* _WORK ITEM_: Output, without alteration, the first line of the entries and each line after it, stopping with the line that contains "the list of these replicas as it was. *)".

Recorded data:

(* ===== verification/LoadBalancing.v ===== *)
(** * Round robin over the replicas of a service

    Repeated requests to a service with [n] replicas that can take them visit
    each replica once in [n] calls: a request advances the cursor and leaves
    the list of these replicas as it was. *)

From S2P Require Import Prelude PyString PyFloat PyUrl Enums Policies Store Frames Names Quotas Tasks Invariant.
From S2P Require Import Services ModelRegistry Gateway ServiceControl ServiceFrames System.
From S2P Require Import ServiceInvariant Scenario ServiceScenario Replicas RegistryInvariant Convergence Routing.
Import ServiceRepository.

#[local] Open Scope stdpp_scope.
#[local] Open Scope Z_scope.

(** ** Sorting and rotating *)
Lemma py_sort_fmap {A K} `{Ord K} (key : A -> K) (f : A -> A) (l : list A) :
  (forall x, key (f x) = key x) -> py_sort key (f <$> l) = f <$> py_sort key l.
Proof.
  intros Hf. assert (forall x k, sort_insert key (f x) (f <$> k) = f <$> sort_insert key x k) as Hi.
  { intros x k. induction k as [|y k IH]; [done|]. cbn. rewrite !Hf. destruct (cmp (key x) (key y)); cbn; [done..|].
    f_equal. exact IH. }
  induction l as [|x l IH]; [done|]. cbn [fmap list_fmap py_sort foldr].
  unfold py_sort in IH. rewrite IH. apply Hi.
Qed.

Lemma rotate_lookup {A} (l : list A) (c : Z) (j : nat) :
  (j < List.length l)%nat ->
  rotate_from (Z.to_nat (c mod lenZ l)) l !! j = l !! Z.to_nat ((c + Z.of_nat j) mod lenZ l).
Proof.
  intros Hj. unfold rotate_from, lenZ. set (n := Z.of_nat (List.length l)).
  pose proof (Z.mod_pos_bound c n) as Hc. set (c' := Z.to_nat (c mod n)).
  assert ((c + Z.of_nat j) mod n = (Z.of_nat c' + Z.of_nat j) mod n) as ->.
  { unfold c'. rewrite Z2Nat.id by lia. by rewrite Zplus_mod_idemp_l. }
  destruct (decide (j < List.length l - c')%nat) as [Hl|Hl].
  - rewrite lookup_app_l by (rewrite length_drop; lia). rewrite lookup_drop. f_equal.
    rewrite Z.mod_small by lia. lia.
  - rewrite lookup_app_r by (rewrite length_drop; lia). rewrite length_drop, lookup_take_lt by lia. f_equal.
    assert ((Z.of_nat c' + Z.of_nat j) mod n = Z.of_nat c' + Z.of_nat j - n) as ->; [|lia].
    symmetry. apply (Z.mod_unique _ _ 1); lia.
Qed.

Lemma rotate_cycle {A} (l : list A) (c : Z) :
  (fun j => l !! Z.to_nat ((c + Z.of_nat j) mod lenZ l)) <$> seq 0 (List.length l)
  = Some <$> rotate_from (Z.to_nat (c mod lenZ l)) l.
Proof.
  assert (List.length (rotate_from (Z.to_nat (c mod lenZ l)) l) = List.length l) as Hn.
  { unfold rotate_from. rewrite length_app, length_drop, length_take. lia. }
  apply list_eq. intros j. rewrite !list_lookup_fmap. destruct (decide (j < List.length l)%nat) as [Hj|Hj].
  - rewrite lookup_seq_lt by done. cbn. rewrite <-rotate_lookup by done.
    destruct (lookup_lt_is_Some_2 (rotate_from (Z.to_nat (c mod lenZ l)) l) j) as [x Hx]; [lia|]. by rewrite Hx.
  - rewrite lookup_seq_ge by lia. rewrite lookup_ge_None_2 by lia. done.
Qed.

(** ** One request *)
Definition routable_ids (db : Db.t) (s : Svc) : list N := ServiceReplica.id <$> routable_replicas db s.

Definition counted (now : Z) (r : Rep) : Rep :=
  r <| ServiceReplica.active_requests ::= Z.succ |> <| ServiceReplica.updated_at := now |>
    <| ServiceReplica.version ::= Z.succ |>.
Definition advanced (now : Z) (s : Svc) : Svc :=
  s <| ModelService.round_robin_cursor ::= Z.succ |> <| ModelService.updated_at := now |>
    <| ModelService.version ::= Z.succ |>.

(** A request leaves the replicas that can take the next one. *)
Lemma acquired_ids db s r :
  replicas_ok db -> routable_ids (acquired db s r) (advanced (Db.clock db) s) = routable_ids db s.
Proof.
  intros Hok. set (f := fun x : Rep => if ServiceReplica.id x == ServiceReplica.id r then counted (Db.clock db) x else x).
  assert (Db.replicas (acquired db s r) = f <$> Db.replicas db) as E.
  { unfold acquired. fields. apply map_eq. intros i. rewrite lookup_fmap.
    destruct (decide (i = ServiceReplica.id r)) as [->|Hne].
    - rewrite lookup_alter_eq. destruct (Db.replicas db !! ServiceReplica.id r) as [x|] eqn:Hx; [|done]. cbn. f_equal.
      unfold f. by rewrite (rk_id db Hok _ _ Hx), eqb_same.
    - rewrite lookup_alter_ne by done. destruct (Db.replicas db !! i) as [x|] eqn:Hx; [|done]. cbn. f_equal.
      unfold f. by rewrite (rk_id db Hok _ _ Hx), (proj2 (eqb_false _ _)). }
  assert (forall x, ServiceReplica.id (f x) = ServiceReplica.id x /\ ServiceReplica.ordinal (f x) = ServiceReplica.ordinal x /\
    routable s (f x) = routable s x) as Hf by (intros x; unfold f; by case_match).
  unfold routable_ids, routable_replicas. rewrite E, rows_fmap.
  rewrite (lfilter_fmap f _ (routable s)) by (intros x _; apply Hf).
  rewrite py_sort_fmap by (intros x; by destruct (Hf x) as (-> & -> & _)).
  rewrite <-list_fmap_compose. apply list_fmap_ext. intros i x _. apply Hf.
Qed.

Definition call (i p : N) (acc : list EndpointSelection.t) (_ : nat) : Sess (list EndpointSelection.t) :=
  sel ← choose_healthy_endpoint i p; mret (acc ++ option_list sel).

Lemma calls_run p k a acc db s :
  replicas_ok db -> Db.services db !! ModelService.id s = Some s ->
  ModelService.project_id s = p -> ModelService.desired_replicas s <> 0 -> routable_ids db s <> [] ->
  exists sels db', foldM (seq a k) acc (call (ModelService.id s) p) db = (inr (acc ++ sels), db') /\
    Some <$> (EndpointSelection.replica_id <$> sels)
    = (fun j => routable_ids db s !! Z.to_nat ((ModelService.round_robin_cursor s + Z.of_nat j) mod lenZ (routable_ids db s)))
        <$> seq 0 k.
Proof.
  revert a acc db s. induction k as [|k IH]; intros a acc db s Hok Hs Hp Hd Hn.
  { exists [], db. by rewrite app_nil_r. }
  assert (endpoint_ready db p s = true) as He.
  { unfold endpoint_ready. rewrite Hp, eqb_same, (proj2 (Z.eqb_neq _ _) Hd). apply has_endpoint_nonempty.
    intros E. apply Hn. unfold routable_ids. by rewrite E. }
  destruct (choose_endpoint_some db p s Hs He) as (r & sel & R1 & _ & _ & R4 & (_ & R5 & _)).
  set (db1 := acquired db s r) in *. set (s1 := advanced (Db.clock db) s).
  assert (Db.services db1 !! ModelService.id s1 = Some s1) as Hs1.
  { unfold db1, acquired. fields. change (ModelService.id s1) with (ModelService.id s). by rewrite lookup_alter_eq, Hs. }
  assert (replicas_ok db1) as Hok1.
  { assert (frames replicas_kept (choose_healthy_endpoint (ModelService.id s) p)) as Hfr by frame_replicas.
    exact (proj1 (frames_run replicas_kept _ _ _ _ Hfr R4 Hok)). }
  destruct (IH (S a) (acc ++ [sel]) db1 s1 Hok1 Hs1 Hp Hd) as (sels & db' & E & Hsel).
  { unfold db1, s1. by rewrite acquired_ids. }
  change (ModelService.id s1) with (ModelService.id s) in E. exists (sel :: sels), db'. split.
  - cbn [seq foldM]. erewrite bind_run; [rewrite E, <-(assoc_L (++)); reflexivity|].
    unfold call. by rewrite (bind_run _ _ _ _ _ R4).
  - unfold db1, s1 in Hsel. rewrite acquired_ids in Hsel by done. cbn [fmap list_fmap seq]. f_equal.
    + rewrite R5. unfold next_replica in R1. unfold routable_ids. rewrite list_lookup_fmap.
      unfold lenZ in R1 |- *. rewrite length_fmap, Z.add_0_r. by rewrite R1.
    + etrans; [exact Hsel|]. rewrite <-(fmap_S_seq 0 k), <-list_fmap_compose. apply list_fmap_ext. intros j x _. cbn.
      do 3 f_equal. unfold advanced. fields. lia.
Qed.

(** C17: round robin is fair.  For a service of a reachable database whose
    desired number of replicas is not zero (a service scaled to zero answers no
    request, also while replicas still run), as many requests as it has
    replicas that can take one are all answered, and visit each of these
    replicas exactly once. *)
Theorem round_robin_fair db i s
    (Hr : reachable db) (Hs : Db.services db !! i = Some s) (Hd : ModelService.desired_replicas s <> 0) :
  exists sels db',
    foldM (seq 0 (List.length (routable_replicas db s))) [] (call i (ModelService.project_id s)) db = (inr sels, db') /\
    EndpointSelection.replica_id <$> sels ≡ₚ ServiceReplica.id <$> routable_replicas db s.
Proof.
  destruct (bk_rows db (reachable_books db Hr) i s Hs) as [Hi _]. subst i.
  destruct (routable_replicas db s) as [|r l] eqn:E; [by exists [], db|]. rewrite <-E.
  destruct (calls_run (ModelService.project_id s) (List.length (routable_replicas db s)) 0 [] db s)
    as (sels & db' & Ec & Hsel); [by apply reachable_replicas|done|done|done|unfold routable_ids; by rewrite E|].
  exists sels, db'. split; [done|]. fold (routable_ids db s).
  assert (List.length (routable_replicas db s) = List.length (routable_ids db s)) as Hlen
    by (unfold routable_ids; by rewrite length_fmap).
  rewrite Hlen, rotate_cycle in Hsel. apply (inj (fmap Some)) in Hsel. rewrite Hsel.
  unfold rotate_from. rewrite Permutation_app_comm. by rewrite take_drop.
Qed.

Lemma round_robin_fair_witness :
  exists sels db', foldM (seq 0 2) [] (call 41 7) ServiceScenario.serving = (inr sels, db') /\
    EndpointSelection.replica_id <$> sels ≡ₚ [410%N; 411%N].
Proof.
  destruct (Db.services ServiceScenario.serving !! 41%N) as [s|] eqn:Hs; [|present Hs].
  assert ((fun s => (ModelService.desired_replicas s, ModelService.project_id s,
             ServiceReplica.id <$> routable_replicas ServiceScenario.serving s))
            <$> Db.services ServiceScenario.serving !! 41%N = Some (2, 7%N, [410%N; 411%N])) as F by by vm_compute.
  rewrite Hs in F. apply (inj Some) in F. 
  pose proof (f_equal (fun t => fst (fst t)) F) as F1. pose proof (f_equal (fun t => snd (fst t)) F) as F2.
  pose proof (f_equal snd F) as F3. cbv beta iota delta [fst snd] in F1, F2, F3.
  destruct (round_robin_fair ServiceScenario.serving 41 s ServiceScenario.serving_reachable Hs) as (sels & db' & E & H).
  { rewrite F1. discriminate. }
  rewrite F3 in H. rewrite F2, <-(length_fmap ServiceReplica.id (routable_replicas _ s)), F3 in E.
  exists sels, db'. exact (conj E H).
Defined.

* _ANSWER TO THIS TASK_:
(* ===== verification/LoadBalancing.v ===== *)
(** * Round robin over the replicas of a service

    Repeated requests to a service with [n] replicas that can take them visit
    each replica once in [n] calls: a request advances the cursor and leaves
    the list of these replicas as it was. *)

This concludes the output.